(** * Website automation: marker engine and converters

    A shallow embedding of the text engine of
    [Website Creating Automation/website_automation.py]:

    - [find_nth_occurrence]            (Marker Locator),
    - [replace_segment_in_html],
      [get_segment_in_html]            (Segment Engine),
    - [replace_all_markers_in_html]    (Bulk Marker Replacer),
    - [docx_to_html_with_docx2python]  (Nested List Converter),
    - [markdown_to_html]               (Markdown Converter).

    Python strings are lists of characters; a character is a code point in
    0..255.  Python integers that can be negative (the [-1] sentinel of
    [str.find], slice bounds) are [Z].  [while True] loops take a fuel
    argument and answer [OutOfFuel] when it is exhausted; the log file
    written by [log_message] is a list of messages threaded through the
    calls.  The document read by [docx2python] is given as its body, and
    the regular expressions of the source are written out as the matchers
    they denote. *)

From Stdlib Require Import String Ascii List ZArith Lia Bool Arith.
From Stdlib Require Import Numbers.DecimalString Sorting.Sorted.
Import ListNotations.

Open Scope string_scope.
Open Scope list_scope.
Open Scope Z_scope.

(** ** Python strings *)

Definition str := list ascii.

(** String literals are read as character lists. *)
Coercion list_ascii_of_string : string >-> list.

Module Py.

Definition TAB : ascii := "009"%char.
Definition LF : ascii := "010"%char.
Definition CR : ascii := "013"%char.
Definition DQUOTE : ascii := "034"%char.

(** [len(s)] *)
Definition len (s : str) : Z := Z.of_nat (List.length s).

(** [len(l)] for a list. *)
Definition len_list {A : Type} (l : list A) : Z := Z.of_nat (List.length l).

(** A slice bound [i] of a sequence of length [L], as Python normalises
    it: a negative bound counts from the end, and the result is clamped
    to [0..L]. *)
Definition slice_bound (L i : Z) : nat :=
  Z.to_nat (if i <? 0 then Z.max (i + L) 0 else Z.min i L).

(** [s[i:]] *)
Definition slice_from (s : str) (i : Z) : str :=
  skipn (slice_bound (len s) i) s.

(** [s[:j]] *)
Definition slice_to (s : str) (j : Z) : str :=
  firstn (slice_bound (len s) j) s.

(** [s[i:j]] *)
Definition slice (s : str) (i j : Z) : str :=
  let a := slice_bound (len s) i in
  let b := slice_bound (len s) j in
  firstn (b - a) (skipn a s).

(** [s.startswith(p)] *)
Fixpoint startswith (s p : str) {struct p} : bool :=
  match p, s with
  | [], _ => true
  | _ :: _, [] => false
  | c :: p', d :: s' => Ascii.eqb c d && startswith s' p'
  end.

(** Lowest position at which [sub] occurs in [s], counted from [pos]. *)
Fixpoint find_from (s sub : str) (pos : nat) : option nat :=
  if startswith s sub then Some pos
  else match s with
       | [] => None
       | _ :: s' => find_from s' sub (S pos)
       end.

(** [s.find(sub, start)]: the lowest index [>= start] where [sub] occurs,
    or [-1]. *)
Definition find (s sub : str) (start : Z) : Z :=
  let st := if start <? 0 then Z.max (start + len s) 0 else start in
  if len s <? st then -1
  else match find_from (skipn (Z.to_nat st) s) sub (Z.to_nat st) with
       | Some i => Z.of_nat i
       | None => -1
       end.

(** [s.replace(old, new)]: every non-overlapping occurrence of [old],
    left to right.  [skip] counts the characters of a matched [old] still
    to be passed over. *)
Fixpoint replace_scan (s old new : str) (skip : nat) : str :=
  match s with
  | [] => []
  | c :: r =>
      match skip with
      | S k => replace_scan r old new k
      | O => if startswith s old
             then new ++ replace_scan r old new (List.length old - 1)
             else c :: replace_scan r old new 0
      end
  end.

Definition replace (s old new : str) : str :=
  match old with
  | [] => new ++ flat_map (fun c => c :: new) s
  | _ :: _ => replace_scan s old new 0
  end.

(** [c.isspace()] on the code points 0..255. *)
Definition isspace (c : ascii) : bool :=
  let n := nat_of_ascii c in
  ((9 <=? n) && (n <=? 13) || (28 <=? n) && (n <=? 32)
   || (n =? 133) || (n =? 160))%nat.

(** [c] is a decimal digit ([\d], [[0-9]]). *)
Definition isdigit (c : ascii) : bool :=
  let n := nat_of_ascii c in ((48 <=? n) && (n <=? 57))%nat.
━━━━━━━━
Every line above that holds the string "written" should be copied out.

    written by [log_message] is a list of messages threaded through the
    the regular expressions of the source are written out as the matchers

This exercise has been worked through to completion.